I. La nécessité de l'interprétation

L’interprétation, c’est la recherche de sens. Elle nous permet de donner une signification à un signe. Lorsque j’interprète une chose, je veux découvrir sa véritable signification. On interprète une chose quand sa signification n’est pas claire. Et dans notre rapport au monde sensible, nombreuses sont les choses que nous ne comprenons pas le sens. C’est pourquoi on peut dire que l’interprétation est une pratique nécessaire chez l’homme. Habité par le souci de comprendre, sans l’interprétation, l’homme risque de ne pas comprendre une bonne partie des choses.

C’est dans la communication langagière que l’interprétation est centrale. Car, dans la communication, les communicants utilisent des signes linguistiques pour transmettre un sens chacun à l’autre. Le langage implique un signifié, ce qu’on veut signifier (une idée, un sentiment, etc.) et un signifiant, le signe qu’on utilise pour signifier le signifié. Les signes qu’on utilise dans la communication signifient ainsi toujours quelque chose et portent donc une signification. Pour comprendre les sens portés par les paroles et les mots de notre interlocuteur, il faut nécessairement se munir d’interprétation. Le sens dépendra de la manière que nous avons à interpréter la parole de l’autre. En fonction de notre interprétation, on pourra avoir une idée plus ou moins précise de la parole de l’autre.  

La communication fait donc appelle nécessairement à l’interprétation pour être efficace. Sans elle, une véritable communication ne sera pas possible. En effet, une parole ironique ne signifie pas véritablement ce qu’elle affirme ; c’est souvent le contraire de ce qu’on dit qu’il est signifié. Du moins, le sens réel est loin du sens affiché. C’est seulement un effort d’interprétation qui nous permettra de savoir le vrai sens derrière une parole ironique.

 La psychanalyse aussi fait beaucoup recours à l’interprétation pour décrypter les désirs inconscients des hommes. La psychologie de l’homme est, dans la psychanalyse, elle aussi sujette à l’interprétation. C’est surtout le père de la psychanalyse, Freud, qui avait largement développé sa théorie sur l’analyse du psychisme de l’homme pour pouvoir accéder à son inconscient profond. La psychanalyse envisage l’inconscient comme un langage codé à interpréter comme le langage verbal (J. Lacan).
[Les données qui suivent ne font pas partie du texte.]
(** One level of [verify_staged], on trees with distinct names. *)
Lemma verify_staged_eq r e : tree_ok r -> tree_ok e ->
  verify_staged r (Some e) =
  if negb (Bool.eqb (sys_is_dir r) (sys_is_dir e)) || sys_has_staging_collision e then (false, false)
  else if negb (sys_is_dir r) then
    if sys_status_sidecar_ready e then (false, false)
    else if sys_is_staging e then (leaf_matches_remote_collision_identity r e, true)
    else (leaf_matches_remote_queue_exclusion_identity r e, false)
  else if bad_extra not_known_final (visits (sys_children_slot r) verify_staged) e then (false, false)
  else verify_all (map (fun c => verify_staged c (first_child e (sys_name c))) (sys_children r)) false.
Proof.
  intros Hr He. transitivity (
  if negb (Bool.eqb (sys_is_dir r) (sys_is_dir e)) || sys_has_staging_collision e then (false, false)
  else if negb (sys_is_dir r) then
    if sys_status_sidecar_ready e then (false, false)
    else if sys_is_staging e then (leaf_matches_remote_collision_identity r e, true)
    else (leaf_matches_remote_queue_exclusion_identity r e, false)
  else if bad_extra not_known_final (visits (sys_children_slot r) verify_staged) e then (false, false)
  else verify_all (map (fun nv => nv.2 (dget (children_by_name e) nv.1)) (visits (sys_children_slot r) verify_staged)) false).
  - by destruct r as [fl cs].
  - rewrite (visits_tree r verify_staged), List.map_map by done.
    destruct (_ || _); [done|]. destruct (negb (sys_is_dir r)); [done|]. destruct (bad_extra _ _ _); [done|]. f_equal.
    apply map_ext. intros c. simpl. by rewrite dget_children.
Qed.

Definition node_proved_b (r e : SystemFile) : bool :=
  negb (sys_has_staging_collision e) &&
  (sys_is_dir r ||
   negb (sys_status_sidecar_ready e) &&
   (if sys_is_staging e then leaf_matches_remote_collision_identity r e
    else leaf_matches_remote_queue_exclusion_identity r e)).

Lemma node_proved_b_iff r e : node_proved_b r e = true <-> node_proved r e.
Proof.
  unfold node_proved_b, node_proved, leaf_proved. rewrite andb_true_iff, negb_true_iff, orb_true_iff, andb_true_iff, negb_true_iff.
  apply and_iff_compat_l. destruct (sys_is_dir r); intuition congruence.
Qed.

Lemma verify_staged_step r e : tree_ok r -> tree_ok e ->
  (verify_staged r (Some e)).1 = true <->
  sys_is_dir e = sys_is_dir r /\ node_proved_b r e = true /\
  (sys_is_dir r = true -> extras_ok not_known_final r e /\
     forall c, c ∈ sys_children r -> (verify_staged c (first_child e (sys_name c))).1 = true).
Proof.
  intros Hr He. rewrite verify_staged_eq by done. unfold node_proved_b, extras_ok.
  destruct (Bool.eqb (sys_is_dir r) (sys_is_dir e)) eqn:Ed; cbn [negb orb];
    [apply Bool.eqb_prop in Ed|split; [done|]; intros (Hd & _); rewrite Hd, Bool.eqb_reflx in Ed; done].
  destruct (sys_has_staging_collision e); [split; [done|by intros (_ & ? & _)]|]. destruct (sys_is_dir r); cbn [negb orb andb].
  - rewrite <- (bad_extra_none verify_staged) by done. destruct (bad_extra _ _ _); [split; [done|]; by intros (_ & _ & H); destruct (H eq_refl)|].
    rewrite verify_all_spec, forallb_map, <- forallb_true. destruct (forallb _ _); intuition done.
  - destruct (sys_status_sidecar_ready e), (sys_is_staging e); intuition done.
Qed.

(** The walk verifies a tree exactly when it is complete. *)
Lemma verify_staged_iff r e : tree_ok r -> tree_ok e ->
  (verify_staged r (Some e)).1 = true <-> covers node_proved known_final r e.
Proof.
  apply (walk_covers node_proved known_final (fun r o => (verify_staged r o).1) node_proved_b not_known_final).
  - by intros [fl [l|]].
  - intros ? ? _. apply node_proved_b_iff.
  - apply not_known_final_false.
  - apply verify_staged_step.
Qed.

(** A remote leaf whose local counterpart is staged. *)
Definition has_staged_leaf (r e : SystemFile) : Prop :=
  exists p x y, descend r p = Some x /\ sys_is_dir x = false /\ descend e p = Some y /\ sys_is_staging y = true.

Lemma has_staged_leaf_unfold r e : tree_ok r -> sys_is_dir r = true ->
  has_staged_leaf r e <->
  exists c e', c ∈ sys_children r /\ first_child e (sys_name c) = Some e' /\ has_staged_leaf c e'.
Proof.
  intros Hr Hd. split.
  - intros ([|n p] & x & y & Hx & Hl & Hy & Hs); [injection Hx as <-; congruence|].
    rewrite descend_cons in Hx, Hy.
    destruct (first_child r n) as [c|] eqn:E; [|done]. apply first_child_Some in E as [Hc <-].
    destruct (first_child e (sys_name c)) as [e'|] eqn:E'; [|done]. exists c, e'. split_and!; [done|done|].
    exists p, x, y. done.
  - intros (c & e' & Hc & He' & p & x & y & Hx & Hl & Hy & Hs). exists (sys_name c :: p), x, y.
    rewrite descend_child, descend_cons, He' by done. done.
Qed.

Lemma verify_staged_saw r : forall e, tree_ok r -> tree_ok e -> (verify_staged r (Some e)).1 = true ->
  (verify_staged r (Some e)).2 = true <-> has_staged_leaf r e.
Proof.
  apply (tree_induction (fun r => forall e, tree_ok r -> tree_ok e -> (verify_staged r (Some e)).1 = true ->
    (verify_staged r (Some e)).2 = true <-> has_staged_leaf r e)); clear r.
  intros r IH e Hr He. rewrite verify_staged_eq by done.
  destruct (_ || _); [done|]. destruct (sys_is_dir r) eqn:Er; cbn [negb].
  - destruct (bad_extra _ _ _); [done|]. rewrite verify_all_spec, forallb_map, existsb_map, has_staged_leaf_unfold by done.
    destruct (forallb _ _) eqn:Ef; [|done]. intros _. cbn [snd orb]. rewrite forallb_true in Ef. rewrite existsb_exists.
    split.
    + intros (c & Hc%list_elem_of_In & Hs). destruct (first_child e (sys_name c)) as [e'|] eqn:E;
        [|destruct c as [? [?|]]; done].
      exists c, e'. split_and!; [done|done|]. specialize (Ef c Hc). rewrite E in Ef.
      apply (IH c Hc e'); [by apply (tree_ok_child r)|by apply (first_child_tree_ok e _ _ He E)|done|done].
    + intros (c & e' & Hc & E & Hs). exists c. split; [by apply list_elem_of_In|]. specialize (Ef c Hc).
      rewrite E in Ef |- *.
      apply (IH c Hc e'); [by apply (tree_ok_child r)|by apply (first_child_tree_ok e _ _ He E)|done|done].
  - intros Hok. split.
    + intros H. exists [], r, e. split_and!; [done|done|done|].
      destruct (sys_status_sidecar_ready e), (sys_is_staging e); cbn in H; congruence.
    + intros ([|n p] & x & y & Hx & _ & Hy & Hs); [|by rewrite descend_leaf in Hx].
      injection Hx as <-. injection Hy as <-. rewrite Hs. destruct (sys_status_sidecar_ready e) eqn:Ey; [|done].
      done.
Qed.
Freud a voulu ainsi faire une interprétation des désirs refoulés par la conscience humaine en analysant les faits et les gestes de ses patients. Pour étudier le monde psychique de l’homme, il va étendre son analyse psychique sur les comportements humains. Ainsi, il va prétendre décrypter le rêve de l’homme en interprétant le contenu de celui qui rêve. Il va aussi interpréter les comportements de ses patients pour pouvoir expliquer les désirs inconscients responsables de leurs dysfonctionnements psychiques ou psycho-somatiques. Il a prétendu avoir guérit plusieurs de ses patients avec sa psychanalyse.  

Mais c’est surtout dans le monde théologique que l’interprétation est la plus présente et plus problématique. Car l’interprétation est plus délicate quand il s’agit d’interpréter la parole de Dieu. Les grandes religions monothéistes reposent sur des livres sacrés qui contiennent la parole de Dieu destinée aux hommes. Il ne s’agit pas ici d’une communication entre l’homme et son semblable, mais entre l’homme et son créateur, son supérieur. C’est une parole sacrée qui doit être maniée d’une manière très respectueuse. Car c’est une parole très vénérée. Aussi la parole de Dieu n’est pas toujours d’un accès facile. Les savants religieux ne se mettent pas toujours d’accord sur le sens de telle ou telle parole de Dieu.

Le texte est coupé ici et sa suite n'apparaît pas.